Friday, September 26, 2014

CDC: Their Could be 1.4 million Ebola cases by the New Year

If the world doesn't get the Ebola outbreak in West Africa under control quickly, the disease could become a permanent fixture in the region, spreading as routinely as malaria or the flu, the World Health Organization warns Tuesday in a new report.
In the worst-case scenario – if nothing is done to effectively control the outbreak — there could be 1.4 million Ebola cases in Liberia and Sierra Leone by the end of January, according to a report released Tuesday by the Centers for Disease Control and Prevention.
That sort of exponential increase in cases makes it more likely that Ebola will become entrenched in West Africa, said Robert Murphy, a professor of medicine and biomedical engineering at Northwestern University.
If there are hundreds of thousands of Ebola cases, then "many more countries will have cases, and it won't be just West Africa," Murphy said. "There is so much mobility now, this can spread anywhere."
CDC officials say it's still possible to avoid this worst-case.
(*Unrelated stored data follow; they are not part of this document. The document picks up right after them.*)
Lemma randint2_draws (high k : Z) (w : World) :
  0 < high -> 0 <= k ->
  exists a,
    Np.randint2 0 high k w = Ok (a, advance (Z.to_N (2 * k)) w) /\
    Z.of_nat (length a) = k /\
    Forall (λ r, exists s t, r = [s; t] /\ 0 <= s < high /\ 0 <= t < high) a.
Proof.
  intros Hhigh Hk. unfold Np.randint2.
  destruct (Z.leb_spec high 0); [lia|].
  destruct (Z.ltb_spec k 0); [lia|]. simpl.
  destruct (randint_draws 0 high (2 * k) w) as (l & Hl & Hlen & HP);
    [lia | lia |].
  destruct (rows2_spec (λ x, 0 <= x < high) (Z.to_nat k) l) as [Hn HF];
    [lia | done |].
  exists (Np.rows2 l). split; [|split; [lia | done]].
  apply bind_Ok. exists l, (advance (Z.to_N (2 * k)) w). by split.
Qed.

Lemma add_edge_list_pairs (nodes : Z) :
  forall a g,
    Forall (λ r, exists s t, r = [s; t] /\ 0 <= s < nodes /\ 0 <= t < nodes) a ->
    0 <= num_vertices g <= nodes ->
    Forall (λ e : Z * Z, 0 <= e.1 < num_vertices g /\ 0 <= e.2 < num_vertices g)
           (edge_list g) ->
    exists g',
      add_edge_list g a = Ok g' /\
      is_directed g' = is_directed g /\
      0 <= num_vertices g' <= nodes /\
      Forall (λ e : Z * Z,
                0 <= e.1 < num_vertices g' /\ 0 <= e.2 < num_vertices g')
             (edge_list g') /\
      length (edge_list g') = (length (edge_list g) + length a)%nat.
Proof.
  induction a as [|r a IH]; intros g Ha HN Hedges.
  - exists g. simpl. repeat split; (done || lia).
  - apply Forall_cons in Ha as [(s & t & -> & Hs & Ht) Ha].
    destruct (IH (add_edge g s t) Ha) as (g' & Hadd & Hd & HN' & He & Hlen).
    + simpl. lia.
    + simpl. apply Forall_app. split.
      * eapply Forall_impl; [exact Hedges|]. simpl. intros e. lia.
      * constructor; [simpl; lia | constructor].
    + exists g'. simpl. split; [done|]. split; [done|].
      split; [done|]. split; [done|].
      rewrite Hlen. simpl. rewrite length_app. simpl. lia.
Qed.

Lemma er_graph_remove_self_loops nodes E directed g :
  is_directed g = directed ->
  0 <= num_vertices g <= nodes ->
  Forall (λ e : Z * Z, 0 <= e.1 < num_vertices g /\ 0 <= e.2 < num_vertices g)
         (edge_list g) ->
  num_edges g <= E ->
  er_graph nodes E directed true (remove_self_loops g).
Proof.
  intros Hd HN Hedges Hcount. unfold er_graph. simpl.
  split; [done|]. split; [done|]. split; [|split; [|split]].
  - apply Forall_forall. intros e He.
    apply list_elem_of_filter in He as [_ He].
    rewrite Forall_forall in Hedges. by apply Hedges.
  - apply Forall_forall. intros e He.
    by apply list_elem_of_filter in He as [He _].
  - discriminate.
  - pose proof (remove_self_loops_num_edges g). lia.
Qed.

Lemma er_graph_remove_parallel_edges nodes E directed multigraph g :
  er_graph nodes E directed true g ->
  er_graph nodes E directed multigraph (remove_parallel_edges g).
Proof.
  intros (Hd & HN & Hedges & Hloops & _ & Hcount). unfold er_graph. simpl.
  destruct (first_of_parallel_spec (is_directed g)
              (λ e : Z * Z, (0 <= e.1 < num_vertices g /\
                            0 <= e.2 < num_vertices g) /\ e.1 ≠ e.2)
              (edge_list g) []) as (HP & _ & Hnp).
  { rewrite Forall_forall in Hedges, Hloops. apply Forall_forall.
    intros e He. split; auto. }
  split; [done|]. split; [done|]. split; [|split; [|split]].
  - eapply Forall_impl; [exact HP|]. by intros e [? _].
  - eapply Forall_impl; [exact HP|]. by intros e [_ ?].
  - intros _. by rewrite <- Hd.
  - pose proof (remove_parallel_edges_num_edges g). lia.
Qed.

Lemma er_graph_allow_parallel nodes E directed multigraph g :
  er_graph nodes E directed true g ->
  multigraph = true ->
  er_graph nodes E directed multigraph g.
Proof. intros (? & ? & ? & ? & ? & ?) ->. done. Qed.

(** With an integer size and a range that is not empty,
    [randint_pairs] is [randint2]. *)
Lemma randint_pairs_int (low high k : Z) (w : World) :
  low < high ->
  randint_pairs low high (PyInt k) w = Np.randint2 low high k w.
Proof.
  intros H. unfold randint_pairs.
  destruct (Z.leb_spec high low); [lia | reflexivity].
Qed.

(** The first loop with an integer target: it does not raise, and it
    stops on the target unless the cap is reached. *)
Lemma er_sample_plain nodes E directed multigraph :
  0 < nodes ->
  forall fuel g t w,
    er_graph nodes E directed multigraph g ->
    exists g' t' K,
      er_sample fuel nodes (PyInt E) multigraph g t (num_edges g) w
      = Ok (g', t', num_edges g', advance K w) /\
      er_graph nodes E directed multigraph g' /\
      t <= t' /\
      (n_MAXTESTS <= Z.of_nat fuel + t -> t' < n_MAXTESTS ->
       num_edges g' = E).
Proof.
  intros Hnodes. induction fuel as [|fuel IH]; intros g t w Hg.
  - exists g, t, 0%N. rewrite advance_0. simpl. split; [done|].
    split; [done|]. split; lia.
  - cbn [er_sample]. unfold ne_int.
    destruct (Z.eqb_spec (num_edges g) E) as [Heq|Hne]; simpl.
    { exists g, t, 0%N. rewrite advance_0. split; [done|].
      split; [done|]. split; [lia | done]. }
    destruct (Z.ltb_spec t n_MAXTESTS) as [Hlt|Hge]; simpl.
    2:{ exists g, t, 0%N. rewrite advance_0. split; [done|].
        split; [done|]. split; lia. }
    destruct Hg as (Hd & HN & Hedges & Hloops & Hnp & Hcount).
    destruct (randint2_draws nodes (E - num_edges g) w)
      as (a & Ha & Hlen & Hrows); [lia | lia |].
    destruct (add_edge_list_pairs nodes a g Hrows HN Hedges)
      as (g1 & Hadd & Hd1 & HN1 & He1 & Hlen1).
    assert (Hg2 : er_graph nodes E directed true (remove_self_loops g1)).
    { apply er_graph_remove_self_loops; [congruence | done | done |].
      unfold num_edges in *. lia. }
    set (g3 := if multigraph then remove_self_loops g1
               else remove_parallel_edges (remove_self_loops g1)).
    assert (Hg3 : er_graph nodes E directed multigraph g3).
    { unfold g3. destruct multigraph eqn:Hm.
      - by apply er_graph_allow_parallel.
      - by apply er_graph_remove_parallel_edges. }
    destruct (IH g3 (t + 1) (advance (Z.to_N (2 * (E - num_edges g))) w) Hg3)
      as (g' & t' & K & Hrun & Hg' & Ht & Hexit).
    exists g', t', (Z.to_N (2 * (E - num_edges g)) + K)%N.
    split; [|split; [done | split; [lia | intros; apply Hexit; lia]]].
    apply bind_Ok. eexists _, _. split.
    { cbn [sub_int]. rewrite randint_pairs_int by lia. exact Ha. }
    apply bind_Ok. exists g1, (advance (Z.to_N (2 * (E - num_edges g))) w).
    split; [by apply lift_Ok|].
    fold g3. by rewrite Hrun, advance_advance.
Qed.

(** Without reciprocity (an undirected graph, or [reciprocity <= 0]),
    for at least one node and a non-negative edge count:
    [erdos_renyi] returns; the graph has at most [nodes] vertices, no
    self-loop, no parallel edges unless they are allowed, at most the
    target number of edges, and exactly that number unless the cap was
    reached; and nothing but the cursor of the generator has moved. *)
Lemma erdos_renyi_plain ce nodes density edges avg_deg reciprocity directed
    multigraph w E :
  ce nodes density edges avg_deg = Ok E ->
  0 < nodes -> 0 <= E ->
  directed = false \/ (reciprocity <= 0)%Q ->
  exists st K,
    erdos_renyi_loops ce nodes density edges avg_deg reciprocity directed
                      multigraph w = Ok (st, advance K w) /\
    erdos_renyi ce nodes density edges avg_deg reciprocity directed
                multigraph w = Ok (graph_er st, advance K w) /\
    er_graph nodes E directed multigraph (graph_er st) /\
    (num_test st < n_MAXTESTS -> num_edges (graph_er st) = E).
Proof.
  intros Hce Hnodes HE Hplain.
  assert (Hstart : er_graph nodes E directed multigraph (Graph_new directed)).
  { unfold er_graph, num_edges. simpl. repeat split; (done || lia). }
  destruct (er_sample_plain nodes E directed multigraph Hnodes
              (Z.to_nat n_MAXTESTS) (Graph_new directed) 0 w Hstart)
    as (g & t & K & Hrun & Hg & Ht & Hexit).
  assert (Hloops :
    erdos_renyi_loops ce nodes density edges avg_deg reciprocity directed
                      multigraph w
    = Ok ({| graph_er := g; num_test := t; num_current_edges := num_edges g;
             pre_recip_edges := PyInt E;
             er_edges := if negb directed
                         then int_of_float (inject_Z E / 2) else E |},
          advance K w)).
  { unfold erdos_renyi_loops, seed.
    apply bind_Ok. exists (), w. split; [reflexivity|].
    apply bind_Ok. exists E, w. split; [by apply lift_Ok|].
    assert (Hrecip : directed && float_gt reciprocity 0 = false).
    { destruct Hplain as [->|Hr]; [done|].
      unfold float_gt. apply Qle_bool_iff in Hr. rewrite Hr.
      by destruct directed. }
    destruct directed; cbn [negb].
    - cbn [andb] in Hrecip. rewrite Hrecip.
      apply bind_Ok. exists (E, PyInt E), w. split; [reflexivity|].
      apply bind_Ok. eexists _, _. split; [exact Hrun|].
      cbn [andb]. reflexivity.
    - apply bind_Ok. exists (int_of_float (inject_Z E / 2), PyInt E), w.
      split; [reflexivity|].
      apply bind_Ok. eexists _, _. split; [exact Hrun|].
      cbn [andb]. reflexivity. }
  eexists _, K. split; [exact Hloops|]. split; [|split].
  - unfold erdos_renyi. apply bind_Ok. eexists _, _. split; [exact Hloops|].
    reflexivity.
  - done.
  - simpl. intros Hlt. apply Hexit; [|done].
    rewrite Z2Nat.id; unfold n_MAXTESTS; lia.
Qed.

(** ** [erdos_renyi] on concrete draws *)

(** C1.  With [nodes = 5], [edges = 8], [reciprocity = 1], a directed
    simple graph, and the draws (0,1), (1,2), (2,3), (3,4) in the first
    loop, then the indices 0, 2, 0, 0 and 5 in the reciprocal loop:
    the first reciprocal round leaves 6 edges, the second draws its
    indices below 6 and looks index 5 up in the four-entry adjacency
    arrays taken before the loop.  [erdos_renyi] raises [IndexError]
    and returns no graph.  (Under a NumPy that refuses float
    dimensions the call stops in the first loop already, on
    [TypeError].) *)
Theorem erdos_renyi_stale_adjacency :
  eval (erdos_renyi Samples.edges_as_given 5 (1 # 10) 8 (-1) 1 true false)
       (world_of [0; 1; 1; 2; 2; 3; 3; 4; 0; 2; 0; 0; 5; 0] [] true)
  = Raise IndexError
  /\
  eval (erdos_renyi Samples.edges_as_given 5 (1 # 10) 8 (-1) 1 true false)
       (world_of [0; 1; 1; 2; 2; 3; 3; 4; 0; 2; 0; 0; 5; 0] [] false)
  = Raise TypeError.
Proof. split; vm_compute; reflexivity. Qed.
"It is still possible to reverse the epidemic, and we believe this can be done if a sufficient number of all patients are effectively isolated, either in Ebola Treatment Units or in other settings, such as community-based or home care," said Tom Frieden, director of the Centers for Disease Control and Prevention.
"Once a sufficient number of Ebola patients are isolated, cases will decline very rapidly – almost as rapidly as they rose. … A surge now can break the back of the epidemic."
The notion that Ebola could become endemic in West Africa —— spreading routinely, rather than in sporadic outbreaks — is "a prospect that has never before been contemplated," according to a report published online in the New England Journal of Medicine.
There could be 20,000 cases by Nov. 2, with thousands of new cases per week, the report said. About 70% of patients are dying from the illness.